Darcy
Smittenaar
EN203-1
Mid-Term Exam
EN203-1
Mid-Term Exam
Combining Religion with Secularism and Getting Americans
Religion in many early American societies, such as the Puritans in
Massachusetts and the Quakers in Pennsylvania, was also part of the governments
of those particular colonies. On the
other hand, religion had no part of John Smith’s mercenary venture in
Jamestown. The writings of Samuel Sewell
and Cotton Mather, as well as those of the earlier, secular author, John Smith,
when combined help to define America and the American people as they are
today. Like John Smith and his
contemporaries, as well as many others both in his time and after, Americans
seek to better their lives. Many
Americans do not follow a specific religion, but there are many who believe in
a higher power, as well as those who live completely secular lives trying to
achieve an ideal.
The failing Puritan
religion and the Salem Witch Trials directly influenced today’s American
judicial system. Cotton Mather’s “The
Wonders of the Invisible World” tells, in detail, what happened at the Salem
Witch Trials. The testimonies of
“several persons who had long undergone many kinds of miseries which were
preternaturally inflicted and generally ascribed unto an horrible witchcraft”
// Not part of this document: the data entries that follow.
(** C8.  When the package manager is neither [bower] nor [npm], listing
    the installed dependencies and obtaining a manifest reader both throw
    the error [A 'packageManager' must be supplied], synchronously: no
    promise is returned and no call is issued.  Where the listing is
    declared [async], as in the earlier revision, its promise is rejected
    with that error, again without any call to the file system.  The
    construction of the graph fails with the same error before any call
    to the file system, whatever the implementation of the graph. *)
Theorem unknown_package_manager (w : World) (opts : Filesystem.IProjectOptions) :
  Filesystem.packageManager opts <> JsString "bower" ->
  Filesystem.packageManager opts <> JsString "npm" ->
  Filesystem.listInstalledDependencies w opts
  = Raised (Error "A 'packageManager' must be supplied")
  /\ Filesystem.readDependenciesJson w opts
     = Raised (Error "A 'packageManager' must be supplied")
  /\ run (async (Filesystem.listInstalledDependencies w opts))
     = (Raised (Error "A 'packageManager' must be supplied"), [])
  /\ run (Scanner.generateDependencyGraph (G := G) w opts)
     = (Raised (Error "A 'packageManager' must be supplied"), []).
Proof.
  intros Hbower Hnpm.
  apply isCase_false in Hbower, Hnpm.
  unfold Scanner.generateDependencyGraph, Scanner.registerDeclaredDependencies,
    Scanner.readInstalledDependenciesJson, Filesystem.listInstalledDependencies,
    Filesystem.readDependenciesJson, run, bind, async, raise.
  rewrite Hbower, Hnpm. repeat split.
Qed.

End ConfigurationError.

Lemma unknown_package_manager_witness :
  let opts := {| Filesystem.projectPath := "/proj";
                 Filesystem.packageManager := JsUndefined |} in
  Filesystem.listInstalledDependencies installedWorld opts
  = Raised (Error "A 'packageManager' must be supplied")
  /\ Filesystem.readDependenciesJson installedWorld opts
     = Raised (Error "A 'packageManager' must be supplied")
  /\ run (async (Filesystem.listInstalledDependencies installedWorld opts))
     = (Raised (Error "A 'packageManager' must be supplied"), [])
  /\ run (Scanner.generateDependencyGraph (G := Graph.DependencyGraph)
            installedWorld opts)
     = (Raised (Error "A 'packageManager' must be supplied"), []).
Proof.
  intro opts.
  apply (unknown_package_manager (G := Graph.DependencyGraph) installedWorld opts);
    discriminate.
Defined.

(* ================================================================== *)
(** * Import declarations                                              *)
(* ================================================================== *)

(** The loop of [resolve] stops with an absolute path as soon as one of
    the paths is absolute. *)
Lemma resolveLoop_absolute (paths : list string) (resolvedPath : string) :
  (exists path, In path paths /\ Path.isAbsolute path = true) ->
  snd (Path.resolveLoop paths resolvedPath) = true.
Proof.
  revert resolvedPath.
  induction paths as [|p paths IH]; intros acc (path & Hin & Habs).
  - destruct Hin.
  - cbn [Path.resolveLoop].
    destruct (String.eqb_spec p "") as [->|_].
    + destruct Hin as [<-|Hin]; [discriminate Habs |].
      apply IH. now exists path.
    + destruct (Path.isAbsolute p) eqn:Ep; [reflexivity |].
      destruct Hin as [<-|Hin]; [congruence |].
      apply IH. now exists path.
Qed.

(** In an absolute working directory [resolve] returns an absolute
    path. *)
Lemma resolve_absolute (workingDirectory : string) (paths : list string) :
  Path.isAbsolute workingDirectory = true ->
  Path.isAbsolute (Path.resolve workingDirectory paths) = true.
Proof.
  intro Habs. unfold Path.resolve.
  pose proof (resolveLoop_absolute (rev paths ++ [workingDirectory]) "") as L.
  destruct (Path.resolveLoop (rev paths ++ [workingDirectory]) "")
    as [resolvedPath resolvedAbsolute].
  cbn [snd] in L. rewrite L; [reflexivity |].
  exists workingDirectory. split; [|exact Habs].
  apply in_or_app. right. now left.
Qed.
(** X10. From a success envelope whose [data] is a dict, each pipeline takes
    [data.get(key, [])] as it is: the empty list when the key is missing,
    and otherwise the stored value, whether it is a list or not.  One
    instruction built from it goes to the generator; in particular the trend
    pipeline calls the generator, and does not return the placeholder, when
    [locations] is missing. *)
Theorem data_entry_is_passed_through
    (db : unicode_db) (city : pystr) (max_price : pyfloat)
    (category ptype : pystr)
    (entries data : list (pystr * pyval)) (flag : pyval) :
  dict_get (py "success") entries = Some flag ->
  truthy flag = true ->
  dict_get (py "data") entries = Some (PDict data) ->
  let properties :=
    match dict_get (py "properties") data with Some v => v | None => PList [] end in
  let locations :=
    match dict_get (py "locations") data with Some v => v | None => PList [] end in
  processed_properties (PDict entries) = Ok properties
  /\ (forall w,
         firecrawl_extract w (property_request db city max_price category ptype)
           = Ok (PDict entries) ->
         generation_calls
           (snd (exec (find_properties db city max_price category ptype) w))
         = [analysis_instruction db properties category ptype max_price])
  /\ (forall w,
         firecrawl_extract w (trend_request db city) = Ok (PDict entries) ->
         generation_calls (snd (exec (get_location_trends db city) w))
         = [trend_instruction db city locations]
         /\ fst (exec (get_location_trends db city) w)
            = agent_run w (trend_instruction db city locations)).
Proof.
  intros Hflag Htrue Hdata. cbv zeta.
  pose proof (processed_properties_success entries data flag Hflag Htrue Hdata)
    as Hkept.
  split; [exact Hkept|]. split.
  - intros w Hreply.
    rewrite find_properties_exec. cbv zeta.
    rewrite Hreply, Hkept. cbn [snd].
    rewrite !generation_calls_app. reflexivity.
  - intros w Hreply.
    rewrite get_location_trends_exec. cbv zeta.
    rewrite Hreply, (success_envelope_of entries flag Hflag Htrue).
    unfold data_field, getitem. rewrite Hdata.
    cbn [and_then get_default fst snd].
    rewrite !generation_calls_app. split; reflexivity.
Qed.

Lemma data_entry_is_passed_through_witness :
  processed_properties empty_data_reply = Ok (PList [])
  /\ generation_calls
       (snd (exec (get_location_trends caseless_db (py "Business Bay"))
                  (constant_world (Ok empty_data_reply) (Ok a_narrative))))
     = [trend_instruction caseless_db (py "Business Bay") (PList [])].
Proof.
  pose proof (data_entry_is_passed_through caseless_db (py "Business Bay")
                ten_millions (py "Residential") (py "Apartments")
                [(py "success", PBool true); (py "data", PDict [])] []
                (PBool true)) as H.
  feed H reflexivity. feed H reflexivity. feed H reflexivity.
  destruct H as (Hkept & _ & Htrends).
  split; [exact Hkept|].
  exact (proj1 (Htrends (constant_world (Ok empty_data_reply) (Ok a_narrative))
                  eq_refl)).
Defined.
(** ** How a round and the run end *)

Lemma display_details_returns (geo_data : json) (w w' : world) :
  truthy geo_data = true ->
  display_details geo_data w = (Ok tt, w') ->
  exists d, geo_data = JDict d /\ d <> [].
Proof.
  intros Htruthy Hrun. unfold display_details in Hrun. rewrite Htruthy in Hrun.
  simpl in Hrun. destruct geo_data; run; try done.
  exists d. split; [done |]. by destruct d.
Qed.

Lemma locate_returns (api_key : string) (E : env) (s : Session)
    (ip : option string) (last : json) (w : world) (c : ctl) (w' : world) :
  locate api_key E s ip last w = (Ok c, w') ->
  c = Continue last \/ exists d, c = Continue (JDict d) /\ d <> [].
Proof.
  intros Hrun. unfold locate in Hrun. unfold bind at 1 in Hrun.
  destruct (get_ip_geolocation_with _ _ _ _ w) as [[g | e] wg]; [| done].
  destruct (truthy g) eqn:Htruthy; run; [| pair_inv; by left].
  destruct (display_details g wg) as [[[] | e] wd] eqn:Ed; pair_inv.
  right. destruct (display_details_returns _ _ _ Htruthy Ed) as (d & -> & Hd).
  by exists d.
Qed.

Lemma dispatch_returns `{Builtins} (api_key : string) (E : env) (s : Session)
    (last : json) (choice : Z) (w : world) (c : ctl) (w' : world) :
  dispatch api_key E s last choice w = (Ok c, w') ->
  match c with
  | Break => choice = 6 /\ w' = add_stdout goodbye w
  | Continue v => v = last \/ exists d, v = JDict d /\ d <> []
  end.
Proof.
  intros Hrun. unfold dispatch in Hrun.
  destruct (Z.eqb_spec choice 1) as [-> | H1].
  { unfold bind at 1 in Hrun. simpl in Hrun.
    apply locate_returns in Hrun as [-> | (d & -> & Hd)]; eauto. }
  destruct (Z.eqb_spec choice 2) as [-> | H2].
  { unfold bind at 1 in Hrun.
    destruct (input _ w) as [[l | e] wi]; [| done].
    unfold bind at 1 in Hrun. simpl in Hrun.
    apply locate_returns in Hrun as [-> | (d & -> & Hd)]; eauto. }
  destruct (Z.eqb_spec choice 3) as [-> | H3].
  { unfold bind at 1 in Hrun.
    destruct (truthy last);
      [destruct (display_details last w) as [[[] | e] wd] |]; run; pair_inv; auto. }
  destruct (Z.eqb_spec choice 4) as [-> | H4].
  { unfold bind at 1 in Hrun.
    destruct (truthy last);
      [destruct (save_to_file E last _ w) as [[[] | e] wd] |]; run; pair_inv; auto. }
  destruct (Z.eqb_spec choice 5) as [-> | H5].
  { unfold bind at 1 in Hrun.
    destruct (render_map E last w) as [[[] | e] wd]; run; pair_inv; auto. }
  destruct (Z.eqb_spec choice 6) as [-> | H6]; run; pair_inv; auto.
Qed.

(** X5.  The slot holds [None] or a dictionary that is not empty, and every
    round that ends normally keeps it so: a value that is false for Python
    is never stored, and a value that is not a dictionary does not survive
    the display that follows the lookup. *)
Theorem slot_stays_ok `{Builtins} (api_key : string) (E : env) (s : Session)
    (last : json) (w : world) (v : json) (w' : world) :
  slot_ok last ->
  main_body_with api_key E s last w = (Ok (Continue v), w') ->
  slot_ok v.
Proof.
  intros Hlast Hrun. unfold main_body_with in Hrun. unfold bind at 1 in Hrun.
  destruct (display_menu w) as [[choice | e] wm]; [| done].
  apply dispatch_returns in Hrun as [-> | Hdict]; [done | by right].
Qed.

(** ** The three ways a lookup ends *)

Lemma lookup_cases (api_key : string) (E : env) (ip : option string)
    (s : Session) (w : world) (v : json) (w' : world) :
  get_ip_geolocation_with api_key E ip (Some s) w = (Ok v, w') ->
  let key := cache_key_with api_key ip in
  stdin w' = stdin w /\ effects w' = effects w /\
  ((geo_cache w !! key = Some v /\
    w' = add_stdout [T "Using cached data..."] w) \/
   (geo_cache w !! key = None /\
    geo_cache w' = <[key := v]> (geo_cache w) /\ stdout w' = stdout w) \/
   (geo_cache w !! key = None /\ v = JNull /\
    geo_cache w' = geo_cache w /\
    exists e, stdout w' = stdout w ++ [fetch_notice e])).
Proof.
  intros Hrun key.
  destruct (geo_cache w !! key) as [v0 |] eqn:Ekey.
  - rewrite (cache_hit api_key E ip (Some s) w v0 Ekey) in Hrun. pair_inv.
    split; [done | split; [done | by left]].
  - rewrite (cache_miss api_key E ip (Some s) w Ekey) in Hrun.
    unfold try_except in Hrun.
    destruct (try_fetch _ _ _ _ _ w) as [[v1 | e] w1] eqn:Etry.
    + pair_inv.
      destruct (try_fetch_outcome _ _ _ _ _ _ _ _ Etry) as (Hc & Hi & Ho & He & _).
      split; [done | split; [done | right; left; by repeat split]].
    + destruct (try_fetch_outcome _ _ _ _ _ _ _ _ Etry)
        as ([Hexn Hc] & Hi & Ho & He & _).
      rewrite Hexn in Hrun. run. pair_inv. simpl.
      split; [done | split; [done | right; right]].
      split; [done | split; [done | split; [done |]]].
      exists e. by rewrite Ho.
Qed.

Lemma returned_value_is_cached (api_key : string) (E : env)
    (ip : option string) (s : Session) (w : world) (v : json) (w' : world) :
  get_ip_geolocation_with api_key E ip (Some s) w = (Ok v, w') ->
  v <> JNull ->
  geo_cache w' !! cache_key_with api_key ip = Some v.
Proof.
  intros Hrun Hv.
  destruct (lookup_cases _ _ _ _ _ _ _ Hrun)
    as (_ & _ & [[Hhit ->] | [(_ & -> & _) | (_ & -> & _)]]).
  - exact Hhit.
  - apply lookup_insert_eq.
  - done.
Qed.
are used to indict and justify the execution of the supposed witches
(204). In Puritan society, the
supernatural was an acceptable explanation, in lieu of physical evidence. In fact, Mather does not even mention
attempting to find physical evidence that such suffering has happened, or that
connects the accused with the events described.
These are elements left out of the Puritan system of justice which are
firmly planted in modern American courts.
It is the combined physical and testimonial evidence which is used to convict
those accused of crimes today, and the proof must not leave even a shadow of a
doubt in the minds of the jury. These
changes were inspired both by Cotton Mather’s accounts and by Samuel Sewell’s
diary.
Samuel Sewell was also a devout Puritan and participated in the
Salem Witch Trials, but his Diary shows that even the most devoutly religious
early Americans hoped to prosper. After
his first and second wives’ deaths, he courts rich women and counts every penny
he spends in doing so. He has had children,
and perhaps he looks only for someone to help him care for them after the death
of his first wife, but his reasons for such hasty remarriage are not delineated
in his diary. However, he does tell the
names of each of the women he courts, and they are wealthy widows: Mrs.
Denison, Mrs. Tilley, Madam Winthrop, Madam Ruggles, and Mrs. Mary Gibbs.
John Smith was not Puritan, and did not come to America for
religious freedom. Instead, he helped to
establish Jamestown in Virginia for a profit.
Merchants, businessmen, and mercenaries like Smith, attempting to escape
the stifling social castes of Europe, came at first slowly to America, but
their numbers have been increasing since the seventeenth century, and have not
stopped. This is largely due to Smith’s
“General History of Virginia,” in which he describes the land as “a country so
fair” (43), despite the natives attacking, that even modern-day media depicts
it as a place where foreigners can come to make money and improve their lots in
life. Although the main characters in
the movie are anthropomorphized mice, their song of “There are no cats in
America,/and the streets are paved with cheese./There are no cats in
America,/so set your mind at ease” is reminiscent of Smith’s description of the
country nearly four centuries previous.
It is not only the immigrants who sought freedom from religious
persecution who shape today’s American society.
But the secular adventurers and the somewhat-materialistic scions of
later Puritanism combine to make an America which separates religion from
government, demands physical, measurable evidence of any claim, and still
strives to be better for the next generation.
NOTE: BECAUSE THIS ESSAY WAS PART OF A TEST, THERE IS NO WORKS CITED LIST; IT WAS ASSUMED THAT ALL REFERENCES WERE TO THE TITLED WORKS WITHIN TEXTBOOK FOR THE CLASS.